Source data
****************

(** ** Texts *)

Lemma digits_loop_spec table fuel nBase bn :
  2 <= BN_value nBase < 2 ^ 32 -> 0 <= BN_value bn < 2 ^ Z.of_nat fuel ->
  exists ds, digits_loop table (S fuel) nBase bn = Some (map (nthZ 0 table) ds) /\
    digits_ok (BN_value nBase) ds /\ le_val (BN_value nBase) ds = BN_value bn /\
    head_ok (rev ds).
Proof.
  intros Hb. revert bn. induction fuel as [|fuel IH]; intros bn Hv; cbn [digits_loop];
    rewrite BN_cmp_value, (of_int_eq 0) by done.
  { assert (BN_value bn = 0) as -> by lia. exists []. split_and!; [done|apply List.Forall_nil|done|done]. }
  destruct (Z.compare_spec (BN_value bn) 0) as [E|E|E]; [|lia|]; cbn [Z.ltb Z.compare].
  { rewrite E. exists []. split_and!; [done|apply List.Forall_nil|done|done]. }
  destruct (BN_div_value bn nBase ltac:(lia)) as (q & r & -> & Hq & Hr). cbn [mbind option_bind].
  set (b := BN_value nBase) in *. rewrite Z.quot_div_nonneg in Hq by lia. rewrite Z.rem_mod_nonneg in Hr by lia.
  pose proof (Z.mod_pos_bound (BN_value bn) b ltac:(lia)).
  assert (Hq' : 0 <= BN_value q < 2 ^ Z.of_nat fuel).
  { rewrite Hq. split; [apply Z.div_pos; lia|]. rewrite Nat2Z.inj_succ, Z.pow_succ_r in Hv by lia.
    apply Z.div_lt_upper_bound; [lia|]. assert (0 < 2 ^ Z.of_nat fuel) by (apply Z.pow_pos_nonneg; lia). nia. }
  destruct (IH q Hq') as (ds & Hds & Hok & Hval & Hhead). cbn [digits_loop] in Hds. rewrite Hds.
  cbn [mbind option_bind]. exists (BN_value bn mod b :: ds).
  unfold getulong. rewrite BN_get_word_value, Hr, Z.abs_eq, Z.min_l by lia.
  rewrite wrapu_small by (unfold in_u; lia). split_and!; [done|by apply Forall_cons| |].
  - cbn [le_val foldr]. fold (le_val b ds). rewrite Hval, Hq. symmetry. rewrite Z.add_comm. apply Z.div_mod. lia.
  - cbn [rev]. destruct (rev ds) as [|d r'] eqn:Hrd; [|done]. cbn.
    assert (ds = []) as -> by (by rewrite <-(rev_involutive ds), Hrd). cbn in Hval.
    rewrite <-Hval in Hq. symmetry in Hq. apply Z.div_small_iff in Hq; [|lia]. rewrite Z.mod_small; lia.
Qed.

Lemma digits_of table nBase bn :
  2 <= BN_value nBase < 2 ^ 32 -> 0 <= BN_value bn ->
  exists ds, digits_loop table (rounds bn) nBase bn = Some (map (nthZ 0 table) (rev ds)) /\
    digits_ok (BN_value nBase) ds /\ be_val (BN_value nBase) ds = BN_value bn /\ head_ok ds.
Proof.
  intros Hb Hv. pose proof (num_bytes_bounds bn) as [Hu _]. pose proof (BN_num_bytes_nonneg bn).
  rewrite <-pow_256 in Hu by lia.
  destruct (digits_loop_spec table (Z.to_nat (8 * BN_num_bytes bn)) nBase bn) as (ds & Hd & Hok & Hval & Hh);
    [done|rewrite Z2Nat.id by lia; lia|].
  exists (rev ds). unfold be_val. rewrite rev_involutive. split_and!; try done. by apply digits_ok_rev.
Qed.

(** The text of a number: its digits without zeros in front, after the sign. *)
Lemma ToString_spec nBase a :
  2 <= nBase <= 16 ->
  exists ds, digits_ok nBase ds /\ head_ok ds /\ be_val nBase ds = Z.abs (BN_value a) /\
    ToString nBase a =
      Some (if BN_value a =? 0 then lit "0"
            else (if BN_value a <? 0 then lit "-" else []) ++ map (nthZ 0 HEX) ds).
Proof.
  intros Hb. unfold ToString. rewrite BN_cmp_value, BN_set_negative_value, (of_int_eq 0) by done.
  assert (Hbase : BN_value (of_int nBase) = nBase) by (apply of_int_eq; unfold in_s; lia).
  destruct (Z.eqb_spec (BN_value a) 0) as [Ha|Ha].
  { exists []. rewrite Ha. split_and!; [apply List.Forall_nil|done|done|done]. }
  replace (Z.abs (BN_value a) ?= 0) with Gt by (symmetry; apply Z.compare_gt_iff; lia).
  cbn [Z.eqb].
  destruct (digits_of HEX (of_int nBase) (BN_set_negative a false)) as (ds & -> & Hok & Hval & Hhead).
  { rewrite Hbase. lia. }
  { rewrite BN_set_negative_value. lia. }
  rewrite Hbase, BN_set_negative_value in *. cbn [mbind option_bind]. exists ds. split_and!; [done..|].
  rewrite BN_is_negative_value, rev_app_distr, <-map_rev, rev_involutive. by destruct (_ <? 0).
Qed.

Lemma HEX_facts d : 0 <= d < 16 ->
  isxdigit HEX.[d] = true /\ hex_table.[HEX.[d]] = d /\ isspace HEX.[d] = false /\ HEX.[d] <> 45 /\
  (HEX.[d] = 48 -> d = 0).
Proof.
  intros Hd.
  assert (Hall : forall z, 0 <= z < 16 ->
    isxdigit HEX.[z] && (hex_table.[HEX.[z]] =? z) && negb (isspace HEX.[z]) && negb (HEX.[z] =? 45)
      && (negb (HEX.[z] =? 48) || (z =? 0)) = true) by (by apply (range_forallb 16)).
  specialize (Hall d Hd). rewrite !andb_true_iff in Hall. destruct Hall as ((((H1 & H2) & H3) & H4) & H5).
  apply Z.eqb_eq in H2. apply negb_true_iff in H3, H4. apply Z.eqb_neq in H4. split_and!; try done.
  intros E. rewrite E in H5. cbn in H5. by apply Z.eqb_eq in H5.
Qed.

Lemma SetHex_loop_spec ds a :
  digits_ok 16 ds ->
  BN_value (SetHex_loop (map (nthZ 0 HEX) ds) a) = BN_value a * 16 ^ lenZ ds + be_val 16 ds.
Proof.
  intros Hok. revert a. induction Hok as [|d ds Hd Hok IH]; intros a.
  { cbn [map SetHex_loop]. change (lenZ (@nil Z)) with 0. unfold be_val. cbn. lia. }
  cbn [map SetHex_loop]. destruct (HEX_facts d Hd) as (-> & -> & _). rewrite IH.
  unfold add, shl. rewrite BN_add_value, BN_lshift_value, of_int_eq, be_val_cons, lenZ_cons by (unfold in_s; lia).
  rewrite Z.pow_add_r by (try apply lenZ_nonneg; lia). change (2 ^ 4) with 16. change (16 ^ 1) with 16. ring.
Qed.

(** [SetHex] on digits without zeros in front, past the sign. *)
Lemma SetHex_digits ds (neg : bool) :
  digits_ok 16 ds -> head_ok ds ->
  BN_value (SetHex ((if neg then lit "-" else []) ++ map (nthZ 0 HEX) ds))
    = if neg then - be_val 16 ds else be_val 16 ds.
Proof.
  intros Hok Hhead.
  assert (Hval : BN_value (SetHex_loop (map (nthZ 0 HEX) ds) (of_int 0)) = be_val 16 ds).
  { rewrite SetHex_loop_spec, of_int_eq by done. lia. }
  assert (Hsp : skip_space (map (nthZ 0 HEX) ds) = map (nthZ 0 HEX) ds).
  { destruct Hok as [|d ds Hd]; [done|]. cbn [map skip_space]. by destruct (HEX_facts d Hd) as (_ & _ & -> & _). }
  assert (Hx : forall z, match map (nthZ 0 HEX) ds with 48 :: c :: r => z c r | _ => map (nthZ 0 HEX) ds end
                         = map (nthZ 0 HEX) ds).
  { intros z. destruct Hok as [|d ds Hd]; [done|]. cbn [map head_ok] in *. destruct (HEX_facts d Hd) as (_ & _ & _ & _ & H48).
    destruct (decide (HEX.[d] = 48)) as [E|E]; [by apply H48 in E|]. by repeat case_match. }
  unfold SetHex. destruct neg.
  - change (skip_space (lit "-" ++ map (nthZ 0 HEX) ds)) with (45 :: map (nthZ 0 HEX) ds). cbn iota.
    rewrite Hx, Hsp. unfold sub. by rewrite BN_sub_value, Hval, of_int_eq by done.
  - cbn [app]. rewrite Hsp.
    replace (match map (nthZ 0 HEX) ds with 45 :: r => (true, r) | _ => (false, map (nthZ 0 HEX) ds) end)
      with (false, map (nthZ 0 HEX) ds).
    + by rewrite Hx, Hsp, Hval.
    + destruct Hok as [|d ds Hd]; [done|]. cbn [map]. destruct (HEX_facts d Hd) as (_ & _ & _ & H45 & _).
      by repeat case_match.
Qed.

(** [GetHex] ends for every number, with a text that [SetHex] reads back. *)
Theorem CBigNum_hex_roundtrip a :
  exists str, GetHex a = Some str /\ BN_value (SetHex str) = BN_value a.
Proof.
  destruct (ToString_spec 16 a ltac:(lia)) as (ds & Hok & Hhead & Hval & Hs).
  unfold GetHex. rewrite Hs. eexists. split; [done|].
  destruct (Z.eqb_spec (BN_value a) 0) as [Ha|Ha].
  - rewrite Ha. change (SetHex (lit "0")) with (SetHex_loop (map (nthZ 0 HEX) [0]) (of_int 0)).
    rewrite SetHex_loop_spec, of_int_eq; [done|done|]. by apply Forall_singleton.
  - destruct (Z.ltb_spec (BN_value a) 0) as [Hn|Hn].
    + rewrite (SetHex_digits ds true Hok Hhead), Hval. lia.
    + rewrite (SetHex_digits ds false Hok Hhead), Hval. lia.
Qed.

End OpenSSL.

(** ** A library of integers that satisfies the manual, and the theorems there *)

Module IntegerBN.

Definition num_bytes (z : Z) : Z := if z =? 0 then 0 else Z.log2 (Z.abs z) / 8 + 1.

Definition body (z : Z) : bytes :=
  match be_digits 256 (Z.to_nat (num_bytes z)) (Z.abs z) with
  | [] => []
  | c :: r =>
    if 128 <=? c then (if z <? 0 then 128 else 0) :: c :: r
    else (if z <? 0 then c + 128 else c) :: r
  end.

Lemma num_bytes_le z n : 0 <= n -> (num_bytes z <= n <-> Z.abs z < 256 ^ n).
Proof.
  intros Hn. unfold num_bytes. rewrite <-pow_256 by done. destruct (Z.eqb_spec z 0) as [->|Hz].
  - assert (0 < 2 ^ (8 * n)) by (apply Z.pow_pos_nonneg; lia). lia.
  - rewrite Z.log2_lt_pow2 by lia. zdm.
Qed.

Lemma body_spec z : is_bytes (body z) /\ mpi_minimal (body z) /\ mpi_body_val (body z) = z.
Proof.
  unfold body. pose proof (be_digits_ok 256 ltac:(lia) (Z.to_nat (num_bytes z)) (Z.abs z)) as Hok.
  pose proof (be_val_digits 256 ltac:(lia) (Z.to_nat (num_bytes z)) (Z.abs z)) as Hv.
  assert (Hnb : 0 <= num_bytes z).
  { unfold num_bytes. destruct (z =? 0); [done|]. pose proof (Z.log2_nonneg (Z.abs z)). zdm. }
  rewrite Z2Nat.id, Z.mod_small in Hv by (try split; try apply Z.abs_nonneg; try apply num_bytes_le; lia).
  pose proof (be_digits_length 256 (Z.to_nat (num_bytes z)) (Z.abs z)) as Hlen.
  destruct (be_digits _ _ _) as [|c r].
  { unfold be_val in Hv. cbn in Hv. split_and!; [apply is_bytes_nil|done|]. cbn. lia. }
  assert (Hc0 : c <> 0).
  { intros ->. rewrite be_val_cons in Hv by lia. apply Forall_cons in Hok as [_ Hr].
    pose proof (be_val_range 256 ltac:(lia) r Hr). cbn in Hlen.
    pose proof (proj2 (num_bytes_le z (lenZ r) (lenZ_nonneg r)) ltac:(lia)). unfold lenZ in *. lia. }
  pose proof Hok as Hok'. apply Forall_cons in Hok' as [Hc Hr].
  destruct (Z.leb_spec 128 c), (Z.ltb_spec z 0); rewrite ?is_bytes_cons; unfold mpi_body_val; cbn [mpi_minimal].
  - split_and!; [unfold in_u; lia|unfold in_u; lia|done|by intros|].
    cbn [Z.leb Z.compare Pos.compare Pos.compare_cont]. rewrite be_val_cons by lia. lia.
  - split_and!; [unfold in_u; lia|unfold in_u; lia|done|by intros|].
    cbn [Z.leb Z.compare]. rewrite be_val_cons by lia. lia.
  - split_and!; [unfold in_u; lia|done|destruct r; zdm|].
    destruct (Z.leb_spec 128 (c + 128)); [|lia]. rewrite Z.add_simpl_r. lia.
  - split_and!; [unfold in_u; lia|done|destruct r; zdm|]. destruct (Z.leb_spec 128 c); lia.
Qed.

****************

» **ABOUT THIS EXERCISE**
Above are the records; report each line in them that includes the word "number".

» **EXERCISE OUTPUT**
(** The text of a number: its digits without zeros in front, after the sign. *)
(** [GetHex] ends for every number, with a text that [SetHex] reads back. *)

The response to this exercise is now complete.